Stored dataset items:
___

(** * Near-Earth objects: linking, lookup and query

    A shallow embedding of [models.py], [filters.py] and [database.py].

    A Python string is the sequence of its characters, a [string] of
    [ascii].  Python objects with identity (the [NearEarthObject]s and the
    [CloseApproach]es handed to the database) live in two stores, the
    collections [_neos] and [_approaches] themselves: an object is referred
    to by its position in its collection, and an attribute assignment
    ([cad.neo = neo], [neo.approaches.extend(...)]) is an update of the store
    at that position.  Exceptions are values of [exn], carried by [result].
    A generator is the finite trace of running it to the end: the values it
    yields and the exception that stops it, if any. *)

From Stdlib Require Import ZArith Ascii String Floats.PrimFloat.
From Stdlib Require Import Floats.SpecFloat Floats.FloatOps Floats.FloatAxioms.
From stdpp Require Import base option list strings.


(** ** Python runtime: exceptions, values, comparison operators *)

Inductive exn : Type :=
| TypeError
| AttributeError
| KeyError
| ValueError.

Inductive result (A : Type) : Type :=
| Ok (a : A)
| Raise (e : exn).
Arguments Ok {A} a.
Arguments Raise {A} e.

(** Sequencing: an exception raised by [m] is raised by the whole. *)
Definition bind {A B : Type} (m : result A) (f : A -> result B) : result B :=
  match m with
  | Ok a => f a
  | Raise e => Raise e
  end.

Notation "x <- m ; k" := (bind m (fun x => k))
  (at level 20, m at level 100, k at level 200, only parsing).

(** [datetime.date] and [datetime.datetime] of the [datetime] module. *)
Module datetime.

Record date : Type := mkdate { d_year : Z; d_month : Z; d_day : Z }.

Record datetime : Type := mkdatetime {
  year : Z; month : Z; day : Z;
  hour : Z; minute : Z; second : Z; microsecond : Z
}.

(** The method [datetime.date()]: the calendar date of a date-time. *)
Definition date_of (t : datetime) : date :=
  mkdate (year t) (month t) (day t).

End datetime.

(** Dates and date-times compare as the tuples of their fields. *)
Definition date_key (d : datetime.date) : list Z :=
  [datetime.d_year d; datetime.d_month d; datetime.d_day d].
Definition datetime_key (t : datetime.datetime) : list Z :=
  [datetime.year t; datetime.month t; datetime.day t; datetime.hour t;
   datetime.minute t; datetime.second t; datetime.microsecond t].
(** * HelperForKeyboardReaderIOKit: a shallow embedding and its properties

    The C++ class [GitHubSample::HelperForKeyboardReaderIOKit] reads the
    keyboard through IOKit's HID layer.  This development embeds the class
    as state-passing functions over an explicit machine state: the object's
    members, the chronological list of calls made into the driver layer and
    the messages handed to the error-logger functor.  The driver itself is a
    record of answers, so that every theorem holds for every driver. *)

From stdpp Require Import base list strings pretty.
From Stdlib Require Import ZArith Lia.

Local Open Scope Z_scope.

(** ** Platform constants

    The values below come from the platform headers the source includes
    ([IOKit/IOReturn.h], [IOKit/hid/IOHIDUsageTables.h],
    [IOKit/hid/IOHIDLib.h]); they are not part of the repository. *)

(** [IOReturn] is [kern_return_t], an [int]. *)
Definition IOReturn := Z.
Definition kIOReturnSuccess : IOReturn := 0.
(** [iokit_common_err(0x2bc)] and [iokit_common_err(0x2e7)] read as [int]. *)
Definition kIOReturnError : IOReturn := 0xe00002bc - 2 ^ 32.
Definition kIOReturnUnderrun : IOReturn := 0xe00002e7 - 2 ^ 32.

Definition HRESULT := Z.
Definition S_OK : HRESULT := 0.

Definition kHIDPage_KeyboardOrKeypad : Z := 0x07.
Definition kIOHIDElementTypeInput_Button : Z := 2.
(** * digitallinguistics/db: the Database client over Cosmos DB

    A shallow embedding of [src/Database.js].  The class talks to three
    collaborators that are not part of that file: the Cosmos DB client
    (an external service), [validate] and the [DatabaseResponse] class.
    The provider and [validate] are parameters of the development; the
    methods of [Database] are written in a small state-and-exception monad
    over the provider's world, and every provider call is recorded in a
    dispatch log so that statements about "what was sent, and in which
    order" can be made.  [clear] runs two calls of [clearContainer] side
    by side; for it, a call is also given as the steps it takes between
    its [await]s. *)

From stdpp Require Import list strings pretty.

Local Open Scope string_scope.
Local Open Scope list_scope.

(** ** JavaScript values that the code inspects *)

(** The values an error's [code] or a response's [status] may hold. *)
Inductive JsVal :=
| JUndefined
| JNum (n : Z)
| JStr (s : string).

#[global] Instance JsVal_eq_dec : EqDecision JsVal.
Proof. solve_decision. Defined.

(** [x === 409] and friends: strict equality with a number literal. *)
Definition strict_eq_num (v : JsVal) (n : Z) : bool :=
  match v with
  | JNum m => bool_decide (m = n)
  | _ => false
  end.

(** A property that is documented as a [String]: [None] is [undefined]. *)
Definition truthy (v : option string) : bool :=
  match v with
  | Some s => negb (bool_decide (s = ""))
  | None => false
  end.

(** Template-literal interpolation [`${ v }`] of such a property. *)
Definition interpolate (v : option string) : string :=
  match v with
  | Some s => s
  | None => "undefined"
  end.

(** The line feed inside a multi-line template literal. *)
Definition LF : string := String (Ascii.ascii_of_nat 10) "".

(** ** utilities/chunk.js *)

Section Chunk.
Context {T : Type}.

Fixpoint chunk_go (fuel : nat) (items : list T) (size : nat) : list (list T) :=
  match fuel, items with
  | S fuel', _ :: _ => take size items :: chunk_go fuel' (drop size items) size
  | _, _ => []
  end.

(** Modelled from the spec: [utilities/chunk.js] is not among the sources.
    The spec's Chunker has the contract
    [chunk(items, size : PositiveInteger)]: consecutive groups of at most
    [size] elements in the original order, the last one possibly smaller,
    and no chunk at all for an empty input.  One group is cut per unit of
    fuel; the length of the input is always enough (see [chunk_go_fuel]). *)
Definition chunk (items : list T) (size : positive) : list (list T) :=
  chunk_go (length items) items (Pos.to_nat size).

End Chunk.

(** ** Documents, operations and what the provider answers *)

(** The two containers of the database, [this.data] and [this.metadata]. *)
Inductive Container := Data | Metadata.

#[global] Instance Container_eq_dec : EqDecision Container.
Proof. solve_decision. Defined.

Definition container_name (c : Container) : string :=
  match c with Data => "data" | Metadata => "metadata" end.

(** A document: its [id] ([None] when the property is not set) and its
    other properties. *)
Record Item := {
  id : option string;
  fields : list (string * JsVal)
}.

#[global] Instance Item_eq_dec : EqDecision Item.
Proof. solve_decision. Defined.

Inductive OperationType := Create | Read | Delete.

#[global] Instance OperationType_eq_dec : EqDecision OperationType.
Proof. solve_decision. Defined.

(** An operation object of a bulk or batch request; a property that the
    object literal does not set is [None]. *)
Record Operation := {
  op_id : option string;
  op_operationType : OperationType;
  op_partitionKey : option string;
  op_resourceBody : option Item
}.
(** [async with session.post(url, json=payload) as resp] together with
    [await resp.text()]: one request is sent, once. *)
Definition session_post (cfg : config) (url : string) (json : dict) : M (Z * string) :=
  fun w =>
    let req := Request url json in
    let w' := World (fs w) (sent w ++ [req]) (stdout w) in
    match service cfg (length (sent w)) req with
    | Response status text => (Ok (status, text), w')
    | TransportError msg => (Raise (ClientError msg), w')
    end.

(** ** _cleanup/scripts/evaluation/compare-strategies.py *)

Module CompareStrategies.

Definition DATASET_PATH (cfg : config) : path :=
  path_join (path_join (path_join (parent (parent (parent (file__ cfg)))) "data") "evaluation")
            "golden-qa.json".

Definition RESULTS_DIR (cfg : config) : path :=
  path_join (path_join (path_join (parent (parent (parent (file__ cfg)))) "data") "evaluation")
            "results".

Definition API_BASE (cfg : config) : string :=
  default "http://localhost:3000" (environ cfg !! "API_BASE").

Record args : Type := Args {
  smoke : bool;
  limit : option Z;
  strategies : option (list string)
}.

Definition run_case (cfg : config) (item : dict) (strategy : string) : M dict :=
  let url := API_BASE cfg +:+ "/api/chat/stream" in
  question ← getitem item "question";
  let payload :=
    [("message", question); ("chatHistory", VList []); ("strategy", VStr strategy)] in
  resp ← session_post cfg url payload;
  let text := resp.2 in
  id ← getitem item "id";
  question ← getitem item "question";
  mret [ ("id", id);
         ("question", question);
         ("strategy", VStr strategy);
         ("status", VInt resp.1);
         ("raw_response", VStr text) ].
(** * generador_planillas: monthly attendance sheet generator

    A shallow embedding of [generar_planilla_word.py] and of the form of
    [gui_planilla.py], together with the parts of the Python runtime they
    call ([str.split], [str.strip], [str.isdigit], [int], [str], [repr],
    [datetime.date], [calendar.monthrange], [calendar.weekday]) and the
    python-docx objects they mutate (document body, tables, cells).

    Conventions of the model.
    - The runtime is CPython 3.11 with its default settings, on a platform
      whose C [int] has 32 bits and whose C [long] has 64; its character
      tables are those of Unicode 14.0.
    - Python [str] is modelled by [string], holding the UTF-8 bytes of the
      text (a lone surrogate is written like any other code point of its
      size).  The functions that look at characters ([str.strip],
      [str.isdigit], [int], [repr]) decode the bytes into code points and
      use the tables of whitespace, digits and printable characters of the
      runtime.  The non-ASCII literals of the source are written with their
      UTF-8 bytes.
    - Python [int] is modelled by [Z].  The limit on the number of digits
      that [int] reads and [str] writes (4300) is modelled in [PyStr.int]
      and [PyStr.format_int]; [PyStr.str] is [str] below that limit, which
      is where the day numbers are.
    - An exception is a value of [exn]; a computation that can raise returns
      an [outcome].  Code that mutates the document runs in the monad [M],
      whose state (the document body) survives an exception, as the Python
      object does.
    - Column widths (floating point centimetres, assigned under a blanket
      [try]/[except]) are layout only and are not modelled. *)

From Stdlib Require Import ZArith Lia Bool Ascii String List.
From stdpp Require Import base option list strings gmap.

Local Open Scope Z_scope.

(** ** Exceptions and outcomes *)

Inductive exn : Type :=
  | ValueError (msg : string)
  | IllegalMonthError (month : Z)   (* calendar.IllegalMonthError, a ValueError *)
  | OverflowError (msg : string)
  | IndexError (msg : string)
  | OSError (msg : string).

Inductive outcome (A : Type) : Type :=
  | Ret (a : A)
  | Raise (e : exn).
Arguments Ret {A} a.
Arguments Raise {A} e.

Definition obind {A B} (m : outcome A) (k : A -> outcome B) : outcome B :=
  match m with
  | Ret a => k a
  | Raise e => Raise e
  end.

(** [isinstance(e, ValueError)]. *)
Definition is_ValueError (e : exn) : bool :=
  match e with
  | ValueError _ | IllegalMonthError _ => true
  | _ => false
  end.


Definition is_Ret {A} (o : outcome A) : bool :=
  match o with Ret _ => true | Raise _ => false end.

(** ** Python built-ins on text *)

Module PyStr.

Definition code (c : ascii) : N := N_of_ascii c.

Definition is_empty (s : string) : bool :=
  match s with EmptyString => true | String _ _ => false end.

___

Assignment — Show each line of the records above containing "answers".

Solution to this task —
    record of answers, so that every theorem holds for every driver. *)
(** ** Documents, operations and what the provider answers *)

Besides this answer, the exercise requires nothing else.